**DATA FOR THIS EXERCISE:**

______________________________

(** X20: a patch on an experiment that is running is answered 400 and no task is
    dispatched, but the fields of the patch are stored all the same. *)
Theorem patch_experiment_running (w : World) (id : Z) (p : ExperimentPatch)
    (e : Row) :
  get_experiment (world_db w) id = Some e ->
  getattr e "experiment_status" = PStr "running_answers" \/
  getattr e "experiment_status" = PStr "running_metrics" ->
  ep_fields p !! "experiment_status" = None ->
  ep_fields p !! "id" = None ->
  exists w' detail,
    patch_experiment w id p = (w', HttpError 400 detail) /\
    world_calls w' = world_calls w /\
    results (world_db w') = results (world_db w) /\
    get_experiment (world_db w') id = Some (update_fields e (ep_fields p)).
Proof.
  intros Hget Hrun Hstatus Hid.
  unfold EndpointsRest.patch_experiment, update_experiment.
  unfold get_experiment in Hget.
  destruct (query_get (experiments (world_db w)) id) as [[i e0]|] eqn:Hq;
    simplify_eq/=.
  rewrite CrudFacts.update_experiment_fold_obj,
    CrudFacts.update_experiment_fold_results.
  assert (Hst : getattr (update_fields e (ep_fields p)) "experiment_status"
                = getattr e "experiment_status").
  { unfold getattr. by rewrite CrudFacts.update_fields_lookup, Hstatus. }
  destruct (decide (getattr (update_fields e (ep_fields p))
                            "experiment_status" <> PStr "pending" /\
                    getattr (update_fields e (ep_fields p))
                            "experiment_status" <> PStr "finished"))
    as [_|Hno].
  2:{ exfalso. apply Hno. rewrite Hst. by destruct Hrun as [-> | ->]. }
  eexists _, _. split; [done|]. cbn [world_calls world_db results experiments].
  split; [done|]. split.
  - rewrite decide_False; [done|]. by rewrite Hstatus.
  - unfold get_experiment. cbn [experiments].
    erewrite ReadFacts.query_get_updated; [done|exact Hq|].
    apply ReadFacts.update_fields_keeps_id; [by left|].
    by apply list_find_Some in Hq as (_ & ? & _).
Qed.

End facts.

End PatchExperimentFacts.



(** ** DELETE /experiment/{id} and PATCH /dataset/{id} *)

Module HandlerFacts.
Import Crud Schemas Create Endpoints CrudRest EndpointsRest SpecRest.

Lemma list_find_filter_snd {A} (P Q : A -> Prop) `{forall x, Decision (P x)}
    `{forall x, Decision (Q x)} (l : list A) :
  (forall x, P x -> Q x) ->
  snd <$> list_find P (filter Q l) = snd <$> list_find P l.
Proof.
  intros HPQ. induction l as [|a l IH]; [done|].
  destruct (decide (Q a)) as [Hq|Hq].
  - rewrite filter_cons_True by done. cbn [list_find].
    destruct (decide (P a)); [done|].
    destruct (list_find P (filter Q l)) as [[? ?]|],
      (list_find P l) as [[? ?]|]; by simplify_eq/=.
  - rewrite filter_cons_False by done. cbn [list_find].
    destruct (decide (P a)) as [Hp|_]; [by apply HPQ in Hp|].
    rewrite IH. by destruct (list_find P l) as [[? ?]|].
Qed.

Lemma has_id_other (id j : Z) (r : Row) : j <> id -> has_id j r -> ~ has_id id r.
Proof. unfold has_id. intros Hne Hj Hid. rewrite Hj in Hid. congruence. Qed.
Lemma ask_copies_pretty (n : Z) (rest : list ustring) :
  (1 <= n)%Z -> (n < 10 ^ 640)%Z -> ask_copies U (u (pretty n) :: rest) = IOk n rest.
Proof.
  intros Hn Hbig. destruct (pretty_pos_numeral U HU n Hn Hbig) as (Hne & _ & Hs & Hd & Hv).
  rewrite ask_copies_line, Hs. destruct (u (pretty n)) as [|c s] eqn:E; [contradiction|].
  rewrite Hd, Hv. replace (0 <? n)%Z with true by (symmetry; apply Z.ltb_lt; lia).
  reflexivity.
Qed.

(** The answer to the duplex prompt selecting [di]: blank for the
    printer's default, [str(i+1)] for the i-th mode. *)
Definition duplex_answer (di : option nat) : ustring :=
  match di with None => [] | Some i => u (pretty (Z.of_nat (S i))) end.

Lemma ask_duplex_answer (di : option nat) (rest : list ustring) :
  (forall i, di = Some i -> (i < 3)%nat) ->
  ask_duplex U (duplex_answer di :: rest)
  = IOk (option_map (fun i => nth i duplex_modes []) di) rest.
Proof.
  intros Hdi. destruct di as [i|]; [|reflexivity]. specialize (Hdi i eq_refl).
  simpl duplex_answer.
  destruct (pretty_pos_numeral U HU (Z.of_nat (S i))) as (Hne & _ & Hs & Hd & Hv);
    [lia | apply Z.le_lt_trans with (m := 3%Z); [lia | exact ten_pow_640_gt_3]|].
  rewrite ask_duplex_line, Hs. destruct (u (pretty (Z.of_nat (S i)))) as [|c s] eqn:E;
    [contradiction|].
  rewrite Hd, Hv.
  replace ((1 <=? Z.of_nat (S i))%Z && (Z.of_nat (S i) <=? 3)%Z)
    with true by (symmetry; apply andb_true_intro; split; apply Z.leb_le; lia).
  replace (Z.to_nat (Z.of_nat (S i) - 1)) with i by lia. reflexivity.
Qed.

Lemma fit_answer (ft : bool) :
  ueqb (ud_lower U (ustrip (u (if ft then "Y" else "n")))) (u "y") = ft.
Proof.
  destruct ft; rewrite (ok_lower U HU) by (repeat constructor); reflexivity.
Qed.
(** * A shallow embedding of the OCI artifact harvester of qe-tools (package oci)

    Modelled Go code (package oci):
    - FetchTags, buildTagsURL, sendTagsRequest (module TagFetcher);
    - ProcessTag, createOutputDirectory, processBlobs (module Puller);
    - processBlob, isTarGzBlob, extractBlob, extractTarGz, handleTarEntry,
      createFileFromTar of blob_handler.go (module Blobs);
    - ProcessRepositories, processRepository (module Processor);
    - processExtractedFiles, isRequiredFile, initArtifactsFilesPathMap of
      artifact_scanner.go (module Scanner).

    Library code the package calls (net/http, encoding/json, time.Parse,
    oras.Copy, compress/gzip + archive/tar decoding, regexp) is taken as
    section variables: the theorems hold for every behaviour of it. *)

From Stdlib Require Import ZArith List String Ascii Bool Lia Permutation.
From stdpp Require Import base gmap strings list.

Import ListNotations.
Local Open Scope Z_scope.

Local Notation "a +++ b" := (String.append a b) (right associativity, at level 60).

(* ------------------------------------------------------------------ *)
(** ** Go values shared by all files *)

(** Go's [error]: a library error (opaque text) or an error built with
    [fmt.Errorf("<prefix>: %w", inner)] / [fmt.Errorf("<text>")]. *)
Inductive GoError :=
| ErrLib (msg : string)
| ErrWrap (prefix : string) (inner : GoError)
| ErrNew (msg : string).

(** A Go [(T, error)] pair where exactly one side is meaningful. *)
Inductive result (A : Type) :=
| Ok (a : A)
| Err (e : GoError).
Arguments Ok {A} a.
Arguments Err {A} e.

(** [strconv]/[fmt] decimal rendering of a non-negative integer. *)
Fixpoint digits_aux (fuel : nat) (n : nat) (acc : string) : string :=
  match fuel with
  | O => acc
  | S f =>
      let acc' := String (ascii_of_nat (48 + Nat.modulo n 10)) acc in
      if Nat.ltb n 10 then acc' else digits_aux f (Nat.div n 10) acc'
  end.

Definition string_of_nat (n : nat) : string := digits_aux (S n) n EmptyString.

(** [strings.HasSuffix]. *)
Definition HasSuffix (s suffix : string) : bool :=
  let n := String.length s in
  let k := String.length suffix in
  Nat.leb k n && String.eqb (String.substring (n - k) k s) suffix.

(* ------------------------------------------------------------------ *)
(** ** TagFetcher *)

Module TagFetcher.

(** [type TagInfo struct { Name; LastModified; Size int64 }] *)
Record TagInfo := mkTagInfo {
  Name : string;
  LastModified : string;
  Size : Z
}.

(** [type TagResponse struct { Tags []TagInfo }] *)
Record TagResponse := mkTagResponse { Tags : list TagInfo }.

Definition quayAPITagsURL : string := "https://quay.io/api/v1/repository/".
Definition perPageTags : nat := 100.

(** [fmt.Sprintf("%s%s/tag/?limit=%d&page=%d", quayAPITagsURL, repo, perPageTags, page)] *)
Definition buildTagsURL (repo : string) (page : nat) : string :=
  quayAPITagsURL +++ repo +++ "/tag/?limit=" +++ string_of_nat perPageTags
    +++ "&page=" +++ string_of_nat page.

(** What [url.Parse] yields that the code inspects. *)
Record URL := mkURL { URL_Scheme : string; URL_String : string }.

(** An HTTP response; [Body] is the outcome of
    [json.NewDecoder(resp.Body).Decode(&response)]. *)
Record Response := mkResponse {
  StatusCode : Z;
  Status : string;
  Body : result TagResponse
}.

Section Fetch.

______________________________

**PROBLEM TO WORK ON:** Copy, exactly and only, the lines above that begin with the one containing "LastModified : string;" and finish with the one containing "Definition perPageTags : nat := 100.".

**WRITTEN RESPONSE:**
  LastModified : string;
  Size : Z
}.

(** [type TagResponse struct { Tags []TagInfo }] *)
Record TagResponse := mkTagResponse { Tags : list TagInfo }.

Definition quayAPITagsURL : string := "https://quay.io/api/v1/repository/".
Definition perPageTags : nat := 100.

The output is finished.